# Garantie iPad



## Sushiwa (11 Août 2010)

Bonjour. J'ai un iPad 32Go. Depuis quelques jours il ne s'allume plus du tout. Le service Apple Care que j'ai eu au téléphone me dit qu'il peuvent me l'échanger. Problème : cet iPad était jailbreaké.
Ma question est simple : sachant qu'il ne s'allume plus du tout, peuvent-ils détecter qu'il a été jailbreaké ?

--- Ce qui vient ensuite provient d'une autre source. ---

(** * daily_pubmed_digest: record normalisation and the sent-PMID store

    A shallow embedding of [daily_pubmed_digest.py]: the field extractors
    ([_fmt_date], [_extract_pubdate_display], the author line of
    [parse_records]), country inference ([_extract_country_from_aff]), the
    persisted state ([load_sent_state], [save_sent_state]) and the loop of
    [main], followed by the properties of the specification that they
    decide; then the search over several queries
    ([pubmed_multi_esearch_all]) and what the program does with the
    summariser's answer ([_format_bullets], [summarize_title_and_bullets]),
    with further properties of the code.

    Python values are modelled as the interpreter has them:
    - a [str] is a sequence of code points (of Unicode scalar values: what
      UTF-8 text decodes to);
    - a [dict] is an association of keys to values in insertion order;
    - an exception is a [Raise] result, and [try]/[except] a match on it;
    - [re] patterns are run by a backtracking matcher, ElementPath
      expressions by selection steps over the element tree;
    - the file of the store holds a JSON value, which [json.dump] writes and
      [json.load] reads.

    What lies outside the program is a parameter: the XML parser behind
    [ET.fromstring], the answers of [pubmed_esearch] and [pubmed_efetch],
    the answers of the summariser, whether the client of the model can be
    built and what the model answers, [str] of a value that is no string,
    and the character tables of the interpreter above U+00FF.
    Printing and sleeping are left out. *)

From Stdlib Require Import List NArith ZArith Bool Ascii String Lia.
From Stdlib Require Import Permutation Sorted.
From Stdlib Require Floats.SpecFloat.
Import ListNotations.

Set Implicit Arguments.
Set Warnings "-register-all".
Local Open Scope N_scope.

(* ================================================================== *)
(** * Python strings *)
(* ================================================================== *)

(** A [str] is a sequence of Unicode code points. *)
Definition pystr := list N.

(** Decoding of the UTF-8 bytes of a literal of this file. *)
Fixpoint utf8_decode (bs : list N) : pystr :=
  match bs with
  | [] => []
  | b :: r =>
      if b <? 128 then b :: utf8_decode r
      else if b <? 224 then
        match r with
        | c1 :: r' => ((b mod 32) * 64 + c1 mod 64) :: utf8_decode r'
        | _ => []
        end
      else if b <? 240 then
        match r with
        | c1 :: c2 :: r' =>
            ((b mod 16) * 4096 + (c1 mod 64) * 64 + c2 mod 64) :: utf8_decode r'
        | _ => []
        end
      else
        match r with
        | c1 :: c2 :: c3 :: r' =>
            ((b mod 8) * 262144 + (c1 mod 64) * 4096 + (c2 mod 64) * 64 + c3 mod 64)
              :: utf8_decode r'
        | _ => []
        end
  end.

Definition py (s : string) : pystr :=
  utf8_decode (map N_of_ascii (list_ascii_of_string s)).

Definition str_eqb (a b : pystr) : bool :=
  if list_eq_dec N.eq_dec a b then true else false.

(** Truthiness of a [str]: the empty string is falsy. *)
Definition nonempty (s : pystr) : bool :=
  match s with [] => false | _ => true end.

(** [a or b] on strings. *)
Definition str_or (a b : pystr) : pystr := if nonempty a then a else b.

(** [x or ""] where [x] may be [None]. *)
Definition or_empty (x : option pystr) : pystr :=
  match x with Some s => s | None => [] end.

Definition in_range (lo hi c : N) : bool := (lo <=? c) && (c <=? hi).

(** ** Character data

    The interpreter's character tables are fixed below U+0100, where they are
    short enough to write out.  Above, they are the Unicode database of the
    interpreter, which the development takes as given. *)

Class UnicodeData := {
  (** [str.isalnum] of one character from U+0100 on. *)
  uni_isalnum : N -> bool;
  (** [str.isdigit] of one character from U+0100 on. *)
  uni_isdigit : N -> bool;
  (** What [str.lower] puts for a character from U+0100 on, given the text
      before and after it (the final-sigma rule reads both). *)
  uni_lower : pystr -> N -> pystr -> pystr;
  (** The case-insensitive literal test of [re] ([text character], [pattern
      character]) when one of the two is U+0100 or above. *)
  uni_ieq : N -> N -> bool
}.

PS : je rajoute qu'il est vraiment très peu probable que le jailbreak soit la cause de la panne.


----------



## Toximityx (11 Août 2010)

Salut,

Il faut savoir qu'Apple va certainement le voir... après le JB c'est un peu la roulette russe.. Autorisé sur le continent U.S.A et interdit/toléré en France même si en AppleStore ce mot est banni des vendeurs comme en APR..

As-tu essayé un hard reboot ? Maintient du bouton home + power pendant une dizaine de secondes ?

Et sur ton Mac/PC que fait-il ? Détecté ou pas ?


----------



## Sushiwa (11 Août 2010)

Non il n'est pas détecté du tout. L'écran ne s'allume même pas.
Pour le hard reboot je n'ai pas encore essayé.


----------



## Toximityx (11 Août 2010)

L'alimentation aussi.. mettre l'iPad sur secteur quelques heures.. peut être que la batterie n'a plus de lapins Duracell dans son accu..


----------



## Sushiwa (11 Août 2010)

J'essayerai tout ça quand je rentrerai chez moi.
Après tu pense que même si il n'y a aucun moyen de l'allumer Apple pourra quand même détecter qu'il était jailbreaké ?


----------



## Toximityx (11 Août 2010)

Sushiwa a dit:


> J'essayerai tout ça quand je rentrerai chez moi.
> Après tu pense que même si il n'y a aucun moyen de l'allumer Apple pourra quand même détecter qu'il était jailbreaké ?



Apple l'allumera... c'est leur matos.. Ils connaissent tout de l'appareil en lui-même et des batteries de tests seront fais.. le JB modifie le baseband ou toute autres donnée officiels de l'IOS donc altération... 

Essaye toutes les manipulations que je t'ai filées avant


----------



## Sushiwa (11 Août 2010)

Il me semble que si c'est comme pour les iPhones ils ne s'embêtent pas autant que ça. Pour mon iPhone il l'avaient remplacé sans trop le regarder.


----------



## Macuserman (13 Août 2010)

Ça peut très bien venir du fait qu'il y ait plus de batterie effectivement&#8230;

Mais bon, laisse l'iPad se recharger pendant quelque temps et avise ensuite...


----------